### [Instructions to follow]
If a line below holds the word "clearPageRects", count it; then say how many such lines there are and nothing else.

Stored items:
----
(** [handlePointerUp] (also bound to [onPointerLeave]). *)
Definition handlePointerUp (st : State) : State :=
  if negb (isDrawing st) then st else
  let st := set_drag false (startPos st) (currentPos st) st in
  let w := default 0 (fst <$> overlay st) in
  let h := default 0 (snd <$> overlay st) in
  if Qeq_bool w 0 || Qeq_bool h 0 then st else
  let nr := normalizeRect
              (mkPx (fst (startPos st)) (snd (startPos st))
                    (fst (currentPos st)) (snd (currentPos st))) w h in
  if negb (Qeq_bool (x1n nr) (x2n nr)) && negb (Qeq_bool (y1n nr) (y2n nr))
  then set_pageRects (pushRect (pageNumber st) nr) st
  else st.

(** [removeRect(idx)]: [arr.splice(idx, 1)]. *)
Definition removeRect (idx : nat) (st : State) : State :=
  set_pageRects (fun prev =>
    let arr := default [] (prev !! pageNumber st) in
    <[pageNumber st := delete idx arr]> prev) st.

(** [updateRectKind(idx, kind)]. *)
Definition updateRectKind (idx : nat) (kind : string) (st : State) : State :=
  set_pageRects (fun prev =>
    let arr := default [] (prev !! pageNumber st) in
    let arr :=
      match arr !! idx with
      | Some r =>
          let willLogo := String.eqb kind "logo" in
          <[idx := mkRect (nr r) kind (if willLogo then logoFile r else None)]> arr
      | None => arr
      end in
    <[pageNumber st := arr]> prev) st.

(** [setRectLogoFile(idx, file)]. *)
Definition setRectLogoFile (idx : nat) (file : option File) (st : State) : State :=
  set_pageRects (fun prev =>
    let arr := default [] (prev !! pageNumber st) in
    let arr :=
      match arr !! idx with
      | Some r => <[idx := mkRect (nr r) (kind r) file]> arr
      | None => arr
      end in
    <[pageNumber st := arr]> prev) st.

(** [clearPageRects()]: [{ ...prev, [pageNumber]: [] }]. *)
Definition clearPageRects (st : State) : State :=
  set_pageRects (fun prev => <[pageNumber st := []]> prev) st.

(** The store as the design document reads it: the rectangles listed when
    document [d] is the active file and page [p] is on display. *)
Definition listForPage (st : State) (d p : nat) : list SavedRect :=
  rectsForPage (set_pageNumber p (setActiveFileIdx d st)).

(** [clearPage(d, p)]: the Clear button pressed while document [d], page
    [p] is on display. *)
Definition clearPage (d p : nat) (st : State) : State :=
  clearPageRects (set_pageNumber p (setActiveFileIdx d st)).

(** One element of [rectangles]. *)
Record Zone := mkZone {
  rect_idx : nat;
  page : nat;
  zkind : string;
  bbox_norm : list Q;
  bbox_pts : list Q;
  page_w_pts : Q;
  page_h_pts : Q;
  rotation : nat }.

(** One element of [logoUploads]. *)
Record LogoUpload := mkUpload {
  u_rect_idx : nat;
  field : string;
  file : File }.

(** The three locals the loops of [buildPayloadAndLogos] update. *)
Record Acc := mkAcc {
  rectangles : list Zone;
  logoUploads : list LogoUpload;
  next_idx : nat }.

(** The zone pushed for rectangle [r] of page [p] when the counter is
    [rect_idx]. *)
Definition zoneOf (p : nat) (g : PageGeom) (rect_idx : nat) (r : SavedRect) : Zone :=
  let pageW := fst (getViewport g 1) in
  let pageH := snd (getViewport g 1) in
  let pts := normRectToPdfPoints (nr r) pageW pageH in
  {| rect_idx := rect_idx;
     page := p - 1;
     zkind := kind r;
     bbox_norm := [x1n (nr r); y1n (nr r); x2n (nr r); y2n (nr r)];
     bbox_pts := [fmt (x1 pts); fmt (y1 pts); fmt (x2 pts); fmt (y2 pts)];
     page_w_pts := fmt pageW;
     page_h_pts := fmt pageH;
     rotation := rotate g |}.

(** Body of [for (const r of arr)]. *)
Definition rectStep (p : nat) (g : PageGeom) (acc : Acc) (r : SavedRect) : Acc :=
  let rect_idx := next_idx acc in
  let rectangles := rectangles acc ++ [zoneOf p g rect_idx r] in
  let logoUploads :=
    match logoFile r with
    | Some f =>
        if String.eqb (kind r) "logo"
        then logoUploads acc ++ [mkUpload rect_idx ("logo_" +:+ pretty rect_idx) f]
        else logoUploads acc
    | None => logoUploads acc
    end in
  mkAcc rectangles logoUploads (S rect_idx).

(** Body of [for (let p = 1; p <= numPages; p++)]; [None] once a
    [getPage] was rejected. *)
Definition pageStep (doc : list PageGeom) (prs : gmap nat (list SavedRect))
    (acc : option Acc) (p : nat) : option Acc :=
  match acc with
  | None => None
  | Some acc =>
      match getPage doc p with
      | None => None
      | Some g => Some (foldl (rectStep p g) acc (default [] (prs !! p)))
      end
  end.

(** [buildPayloadAndLogos()]: [{ rectangles, logoUploads }], or [None] when
    the promise is rejected. *)
Definition buildPayloadAndLogos (st : State) : option (list Zone * list LogoUpload) :=
  match pdfDoc st with
  | None => Some ([], [])
  | Some doc =>
      match foldl (pageStep doc (pageRects st)) (Some (mkAcc [] [] 0)) (seq 1 (numPages st)) with
      | None => None
      | Some acc => Some (rectangles acc, logoUploads acc)
      end
  end.

(** [image_map] of [onSubmit]:
    [for (const u of logoUploads) image_map[u.rect_idx] = u.field]. *)
Definition image_map (us : list LogoUpload) : gmap nat string :=
  foldl (fun m u => <[u_rect_idx u := field u]> m) ∅ us.

(** The loops of [buildPayloadAndLogos] in closed form: the rectangles of
    pages [1..n] in page order, each with its page and page geometry. *)
Abbreviation Entry := (nat * PageGeom * SavedRect)%type.

Definition pageEntries (doc : list PageGeom) (prs : gmap nat (list SavedRect))
    (p : nat) : list Entry :=
  match getPage doc p with
  | Some g => (fun r => (p, g, r)) <$> default [] (prs !! p)
  | None => []
  end.

Definition entries (doc : list PageGeom) (prs : gmap nat (list SavedRect))
    (n : nat) : list Entry :=
  seq 1 n ≫= pageEntries doc prs.

Definition entryStep (acc : Acc) (e : Entry) : Acc := rectStep e.1.1 e.1.2 acc e.2.

Definition entryZone (i : nat) (e : Entry) : Zone := zoneOf e.1.1 e.1.2 i e.2.

(** The upload pushed for a rectangle when the counter is [i], if any. *)
Definition uploadOf (i : nat) (r : SavedRect) : option LogoUpload :=
  match logoFile r with
  | Some f =>
      if String.eqb (kind r) "logo"
      then Some (mkUpload i ("logo_" +:+ pretty i) f)
      else None
  | None => None
  end.

(** Number of zones emitted before those of page [p]. *)
Definition offset (doc : list PageGeom) (prs : gmap nat (list SavedRect))
    (p : nat) : nat :=
  length (entries doc prs (p - 1)).

(** A US-letter page, and sessions on two one-page documents used in the
    examples: the active page shown on an 800 x 600 surface, on a 700 x 700
    surface, and at zoom 1.5 (918 x 1188). *)
Definition letter : PageGeom := mkGeom 612 792 0.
----
### [Reply]
3